Prenons l'exemple des cambistes locaux japonais. Prenons l'exemple de la plateforme de trading DMM. Elle se présente comme le numéro un mondial en termes de volume de transactions dans sa publicité, mais ne propose pas la paire de devises TRY/JPY. Deux raisons principales expliquent ce phénomène : premièrement, la livre turque est risquée ; deuxièmement, son taux d'intérêt est élevé, proche de 50 %. Par exemple, si vous achetez 1 million de livres turques/yens japonais, l'écart d'intérêt au jour le jour peut atteindre 500 000. Au Japon, les courtiers sur les plateformes de gré à gré sont autorisés à se couvrir en interne. S'il n'y a que des achats, mais pas de ventes, et qu'aucune couverture n'est possible, le courtier devra supporter 50 % d'intérêt. Pour les courtiers en devises, supporter un risque de taux aussi élevé est énorme ; c'est pourquoi ils ont tout simplement éliminé la paire TRY/JPY.

Au Japon, il fut un temps où les courtiers en devises n'étaient pas autorisés à couvrir les ordres entre les traders particuliers au sein du marché. Plateforme.
Conformément à l'article 129 de la loi sur les valeurs mobilières et les échanges avant 2004 et à l'article 73 de la loi sur les contrats à terme financiers, ces opérations de couverture interne étaient interdites. Cependant, après 2004, la réglementation applicable a été modifiée pour stipuler que « les opérations de couverture interne peuvent être effectuées si le client a été informé au préalable et qu'il donne son accord ».

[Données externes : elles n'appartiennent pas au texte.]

(* ===== verification/FileSys.v ===== *)
(** The local file system, as [pathlib] shows it: a tree of named files and
    directories; paths are lists of components. *)

From S2P Require Import Prelude PyStr.
From Stdlib Require Import Ascii.

Inductive node :=
| File (text : string)
| Dir (entries : list (string * node)).

Abbreviation path := (list string).

(** [Path(s)]: components separated by slashes, empty ones and ["."] dropped;
    an absolute path starts with the component ["/"]. *)
Definition Path (s : string) : path :=
  (match chars s with "/"%char :: _ => ["/"] | _ => [] end) ++
  filter (fun c => c <> "" /\ c <> ".") (split "/" s).

(** [str(p)] *)
Definition path_str (p : path) : string :=
  match p with
  | [] => "."
  | "/" :: p => "/" +:+ str_join "/" p
  | p => str_join "/" p
  end.

(** The node a path leads to. *)
Fixpoint fs_at (n : node) (p : path) : option node :=
  match p with
  | [] => Some n
  | c :: p =>
      match n with
      | File _ => None
      | Dir es => match dget es c with Some n' => fs_at n' p | None => None end
      end
  end.

Definition path_exists (fs : node) (p : path) : bool :=
  match fs_at fs p with Some _ => true | None => false end.
Definition is_dir (fs : node) (p : path) : bool :=
  match fs_at fs p with Some (Dir _) => true | _ => false end.

(** The error of opening a path that leads nowhere: a component below a file
    is not the same as a missing one. *)
Fixpoint lookup_error (n : node) (p : path) : exn :=
  match n, p with
  | File _, _ => NotADirectoryError
  | Dir _, [] => FileNotFoundError
  | Dir es, c :: p =>
      match dget es c with Some n' => lookup_error n' p | None => FileNotFoundError end
  end.

(** [list(p.iterdir())], in directory order. *)
Definition iterdir (fs : node) (p : path) : res (list string) :=
  match fs_at fs p with
  | Some (Dir es) => Ok (dkeys es)
  | Some (File _) => Err NotADirectoryError
  | None => Err (lookup_error fs p)
  end.

(** [sorted(p.iterdir())]: siblings compare by name. *)
Definition sorted_iterdir (fs : node) (p : path) : res (list string) :=
  merge_sort str_le <$> iterdir fs p.

(** [p.glob("*.csv")], in directory order. *)
Definition glob_csv (fs : node) (p : path) : list string :=
  match iterdir fs p with
  | Ok names => filter (fun s => ends_with ".csv" s = true) names
  | Err _ => []
  end.

(** [open(p).read()] *)
Definition read_text (fs : node) (p : path) : res string :=
  match fs_at fs p with
  | Some (File t) => Ok t
  | Some (Dir _) => Err IsADirectoryError
  | None => Err (lookup_error fs p)
  end.

(** [os.path.basename]: the part after the last slash. *)
Definition basename (s : string) : string := List.last (split "/" s) "".

(** [s.rstrip("/")] *)
Definition rstrip_slash (s : string) : string :=
  of_chars (reverse ((fix go l := match l with
                      | "/"%char :: l' => go l'
                      | l => l end) (reverse (chars s)))).

(** [os.path.join(a, b)] *)
Definition path_join (a b : string) : string :=
  match chars b with
  | "/"%char :: _ => b
  | _ =>
      match reverse (chars a) with
      | [] => b
      | "/"%char :: _ => a +:+ b
      | _ => a +:+ "/" +:+ b
      end
  end.

Example basename_samples :
  basename "results/tcp" = "tcp" /\ basename "results/tcp/" = "" /\
  rstrip_slash "results/tcp//" = "results/tcp" /\
  path_join "./results" "x" = "./results/x" /\ path_join "a/" "b" = "a/b" /\
  path_join "a" "/b" = "/b" /\ Path "./results//x/" = ["results"; "x"].
Proof. vm_compute. repeat split. Qed.

Lemma fs_at_app fs p q :
  fs_at fs (p ++ q) = match fs_at fs p with Some n => fs_at n q | None => None end.
Proof.
  revert fs; induction p as [|c p IH]; intros fs; simpl; [done|].
  destruct fs as [t|es]; [done|]. destruct (dget es c); [apply IH|done].
Qed.

Lemma is_dir_iterdir fs p : is_dir fs p = true -> exists l, sorted_iterdir fs p = Ok l.
Proof.
  unfold is_dir, sorted_iterdir, iterdir. destruct (fs_at fs p) as [[|]|]; try done. eauto.
Qed.

Lemma sorted_iterdir_spec fs p l : sorted_iterdir fs p = Ok l ->
  exists es, fs_at fs p = Some (Dir es) /\ l ≡ₚ dkeys es /\ StronglySorted str_le l.
Proof.
  unfold sorted_iterdir, iterdir. destruct (fs_at fs p) as [[|es]|]; try done.
  intros [= <-]. exists es. split_and!; [done|apply merge_sort_Permutation|].
  apply StronglySorted_merge_sort; apply _.
Qed.

Lemma path_exists_app fs p q : path_exists fs p = false -> path_exists fs (p ++ q) = false.
Proof. unfold path_exists. rewrite fs_at_app. by destruct (fs_at fs p). Qed.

Par conséquent, une fois que les investisseurs particuliers acceptent les conditions d'utilisation, choisissent et utilisent la plateforme de trading du courtier Forex, ils n'ont aucune raison de se plaindre. Autrement dit, les opérations de couverture A-BOOK (couverture avec le marché externe) et B-BOOK (couverture interne) existent simultanément. Avant 2004, ce type de couverture interne était illégal, mais après 2004, il est devenu légal, mais cela doit être clairement indiqué dans les conditions d'ouverture de compte : les courtiers Forex peuvent agir comme contreparties pour les investisseurs particuliers. Autrement dit, les investisseurs particuliers peuvent également être contreparties entre eux.